Şimdi gelelim rakip takıma.. Belki Fener'in isminin büyüklüğünden; belki de düşme korkusunun yarattığı baskıdan dolayı ilk devre sahada hiç yok gibi görüntü veriyor.. Tesadüfen kazandıkları penaltıyla beraberliği zar zor yakalıyor.. Ancak 2. devre kenardaki hocası A. Kocaman gibi maçı sadece seyretmiyor, aksine oyuna gerektiği gibi müdahale edip, oyuncu değişikliklerini doğru ve zamanında yapıp, adeta giden maçın geri gelmesini sağlıyor..
İşte bu adamın ismi de Mesut Bakkal.. Meslektaşı ile arasındaki en önemli farklardan birisi; kendisinin AYDA 50.000 TL CÜZ’İ BİR ÜCRETE ÇALIŞMASI, Kocaman'ın ise; YILDA 2.000.000- DOLAR CİVARINDA KAZANMASI…
ŞİMDİ EĞRİ OTURUP DOĞRU KONUŞALIM..
Ben Aykut Hoca’yı; F.Bahçe’de teknik direktörlüğe başladığı günden beri, asla saha sonuçlarına bakarak değil, askine oynattığı futbola ve takımına yaptığı katkılara bakarak sıkça eleştirdim, bundan sonra da eleştirmeye devam edeceğim.. Çünkü insanlığı ve kişiliği bir yana; teknik adamlığını beğenmiyorum..

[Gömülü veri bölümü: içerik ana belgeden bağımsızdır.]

(** * algo-trader: order book, exchange and market-data aggregation

    A shallow embedding of [src/include/exchange.h], [src/src/exchange.cpp]
    and [src/src/marketdata.cpp], with the properties the design document
    states about them.

    Conventions.
    - [int] is a 32-bit two's-complement integer, carried as a [Z]; every
      arithmetic result the source stores back into an [int] goes through
      [wrap_int] (signed overflow, which C++ leaves undefined, is taken to
      wrap around, as it does on the machines the program is built for).
    - a [double] that the code stores, copies and compares (the price of
      an order, a last price, an entry of the price history) is carried as
      the rational it holds, a [Q]; comparisons are the boolean ones of
      [Q], and equality of prices is [Qeq].  This leaves NaN and the
      infinities out.  Where the code computes with doubles (the price of
      a trade, the historical average, the averaging of
      [broadcast_prices]) the computation is given on IEEE binary64, on
      Rocq's primitive floats ([trade_price_double],
      [get_historical_average_double], [broadcast_prices]), and what is
      stated about a computed value is stated of those.  [match_step] and
      [get_historical_average] read the same lines in exact arithmetic,
      which is what binary64 gives on the prices of the two scenarios of
      the design document ([scenario_prices_exact]).
    - [std::vector] and [std::queue] are lists; [v[i]] is stdpp's lookup,
      an in-place write to [v[i]] is stdpp's insert.
    - a non-[const] method of [Exchange] is a function
      [Exchange -> A * Exchange]; so is a [const] one, which hands its
      receiver back. *)

From Stdlib Require Import ZArith QArith Lia Lqa.
From Stdlib Require Import Floats.PrimFloat Floats.SpecFloat Floats.FloatOps.
From Stdlib Require Import Numbers.Cyclic.Int63.Uint63.
From stdpp Require Import base tactics option list sorting.
(** X16.  [restartGame] does not cancel a pending crash timer: when the
    timer fires after the restart, the new game ends at once as DESTROYED,
    without victory, with the full mission time left and nothing
    destroyed, so with a base score of 0, a time bonus of 15000 and a
    final score of 15000, and this score is entered into the rankings
    and gives the rank shown. *)
Theorem crash_timer_survives_restart (m : Mission.t) (date : string) :
  (0 < Mission.crashTimers m)%nat ->
  let restarted := Mission.restartGame m in
  let m' := Mission.crashTimerFires restarted date in
  let ranked :=
    ScoreSystem.saveToRankings (Mission.localStorage m) 15000 0
      Mission.GAME_missionTime date in
  Mission.state restarted = Mission.playing /\
  Mission.state m' = Mission.gameover /\
  ScoreSystem.rankingsItem (Mission.localStorage m') =
    ScoreSystem.rankingsItem (snd ranked) /\
  exists d,
    Mission.lastGameData m' = Some d /\
    Mission.title d = Mission.DESTROYED /\
    Mission.isVictory d = false /\
    Mission.timeRemaining d = Mission.GAME_missionTime /\
    Mission.destruction d = 0 /\
    ScoreSystem.baseScore (Mission.scoreData d) = 0%Z /\
    ScoreSystem.timeBonus (Mission.scoreData d) = 15000%Z /\
    ScoreSystem.finalScore (Mission.scoreData d) = 15000%Z /\
    Mission.rank d = fst ranked.
Proof.
  intros Htimers. cbv zeta. split; [reflexivity|].
  unfold Mission.crashTimerFires.
  cbn [Mission.crashTimers Mission.restartGame].
  destruct (Mission.crashTimers m) as [|k]; [lia|].
  unfold Mission.endGame.
  cbn [Mission.state Mission.game Mission.missionTimer Mission.highScore
       Mission.localStorage Mission.restartGame Mission.lastGameData
       Mission.zakuVisible Game.colony Game.scoreSystem].
  unfold ScoreSystem.checkHighScore, ScoreSystem.saveHighScore,
    ScoreSystem.saveToRankings, ScoreSystem.loadRankings.
  cbn [ScoreSystem.reset ScoreSystem.score].
  destruct (Mission.localStorage m) as [getThrows setThrows high rankings].
  cbn [ScoreSystem.setItemThrows ScoreSystem.getItemThrows
       ScoreSystem.rankingsItem ScoreSystem.highScoreItem].
  destruct (Mission.highScore m <? 0)%Z, setThrows, getThrows;
    cbn [ScoreSystem.setItemThrows ScoreSystem.getItemThrows
         ScoreSystem.rankingsItem ScoreSystem.highScoreItem
         Mission.state Mission.lastGameData Mission.localStorage fst snd];
    (split; [reflexivity|]); (split; [reflexivity|]);
    eexists; (split; [reflexivity|]); repeat split.
Qed.

(** The theorem at work: a crash, a restart, and the timer of the crash. *)
Lemma crash_timer_survives_restart_witness :
  let date := "2024-01-05T10:00:00.000Z" in
  let restarted := Mission.restartGame crashingMission in
  let m' := Mission.crashTimerFires restarted date in
  let ranked :=
    ScoreSystem.saveToRankings (Mission.localStorage crashingMission) 15000 0
      Mission.GAME_missionTime date in
  (0 < Mission.crashTimers crashingMission)%nat /\
  Mission.state restarted = Mission.playing /\
  Mission.state m' = Mission.gameover /\
  ScoreSystem.rankingsItem (Mission.localStorage m') =
    ScoreSystem.rankingsItem (snd ranked) /\
  exists d,
    Mission.lastGameData m' = Some d /\
    Mission.title d = Mission.DESTROYED /\
    Mission.isVictory d = false /\
    Mission.timeRemaining d = Mission.GAME_missionTime /\
    Mission.destruction d = 0 /\
    ScoreSystem.baseScore (Mission.scoreData d) = 0%Z /\
    ScoreSystem.timeBonus (Mission.scoreData d) = 15000%Z /\
    ScoreSystem.finalScore (Mission.scoreData d) = 15000%Z /\
    Mission.rank d = fst ranked.
Proof.
  cbv zeta.
  assert (H : (0 < Mission.crashTimers crashingMission)%nat)
    by (vm_compute; lia).
  split; [exact H|].
  exact (crash_timer_survives_restart crashingMission
           "2024-01-05T10:00:00.000Z" H).
Defined.

(** With the sample rankings, the game ended by the stale timer takes the
    first place. *)
Example stale_crash_timer_takes_first_place :
  match Mission.lastGameData
          (Mission.crashTimerFires (Mission.restartGame crashingMission)
             "2024-01-05T10:00:00.000Z") with
  | Some d => Mission.rank d = 1%Z
  | None => False
  end.
Proof. vm_compute. reflexivity. Qed.

(** ** Boost and tilt *)

(** X17.  Holding the boost key on an empty tank makes the boost stutter:
    the first frame does not boost and refills the tank by the regeneration
    of that frame, the second frame boosts and, as long as it drains at
    least what the first one refilled, empties the tank again, so that the
    two frames repeat for as long as the key is held. *)
Theorem held_boost_on_empty_tank_stutters
    (zk : Zaku.t) (input1 input2 : Zaku.Input) (dt1 dt2 : Q) :
  Zaku.boost input1 = true ->
  Zaku.boost input2 = true ->
  Zaku.boostEnergy zk == 0 ->
  0 < Zaku.maxBoostEnergy zk ->
  0 < Zaku.boostRegenRate zk ->
  0 < dt1 ->
  Zaku.boostRegenRate zk * dt1 <= Zaku.boostDrainRate zk * dt2 ->
  let zk1 := Zaku.processMovement zk input1 dt1 in
  let zk2 := Zaku.processMovement zk1 input2 dt2 in
  Zaku.isBoosting zk1 = false /\
  0 < Zaku.boostEnergy zk1 /\
  Zaku.boostEnergy zk1
    == Math_min (Zaku.maxBoostEnergy zk) (Zaku.boostRegenRate zk * dt1) /\
  Zaku.isBoosting zk2 = true /\
  Zaku.boostEnergy zk2 == 0.
Proof.
  intros Hb1 Hb2 Hempty Hmax Hregen Hdt1 Hdrain. cbv zeta.
  assert (Hr : 0 < Zaku.boostRegenRate zk * dt1)
    by (apply Qmult_lt_0_compat; assumption).
  assert (Hgt : js_gt (Zaku.boostEnergy zk) 0 = false)
    by (apply js_gt_false; lra).
  unfold Zaku.processMovement.
  cbn [Zaku.isBoosting Zaku.boostEnergy Zaku.boostDrainRate
       Zaku.maxBoostEnergy Zaku.boostRegenRate].
  rewrite Hb1, Hb2, Hgt. cbn [andb].
  set (e1 := Math_min (Zaku.maxBoostEnergy zk)
                      (Zaku.boostEnergy zk + Zaku.boostRegenRate zk * dt1)).
  assert (He1 : e1 == Math_min (Zaku.maxBoostEnergy zk)
                               (Zaku.boostRegenRate zk * dt1)).
  { unfold e1, Math_min. apply Q.min_compat; [reflexivity|]. lra. }
  assert (Hpos : 0 < e1).
  { rewrite He1. unfold Math_min. apply Q.min_glb_lt; assumption. }
  assert (Hsmall : e1 <= Zaku.boostRegenRate zk * dt1).
  { rewrite He1. apply Q.le_min_r. }
  assert (Hgt1 : js_gt e1 0 = true) by (apply js_gt_true; exact Hpos).
  rewrite Hgt1.
  split; [reflexivity|]. split; [exact Hpos|]. split; [exact He1|].
  split; [reflexivity|].
  unfold Math_max. apply Q.max_l. lra.
Qed.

Son Söz: Aziz Yıldırım’ın yaşadığı bunca sıkıntının en büyük sebeplerinden biri, “acaba geçen sezon başında Aykut Kocaman’ı hocalığa getirmiş ve onun arkasında durmuş olması olabilir mi”, diye hep sormuşumdur kendime.. Takdir sizlerin…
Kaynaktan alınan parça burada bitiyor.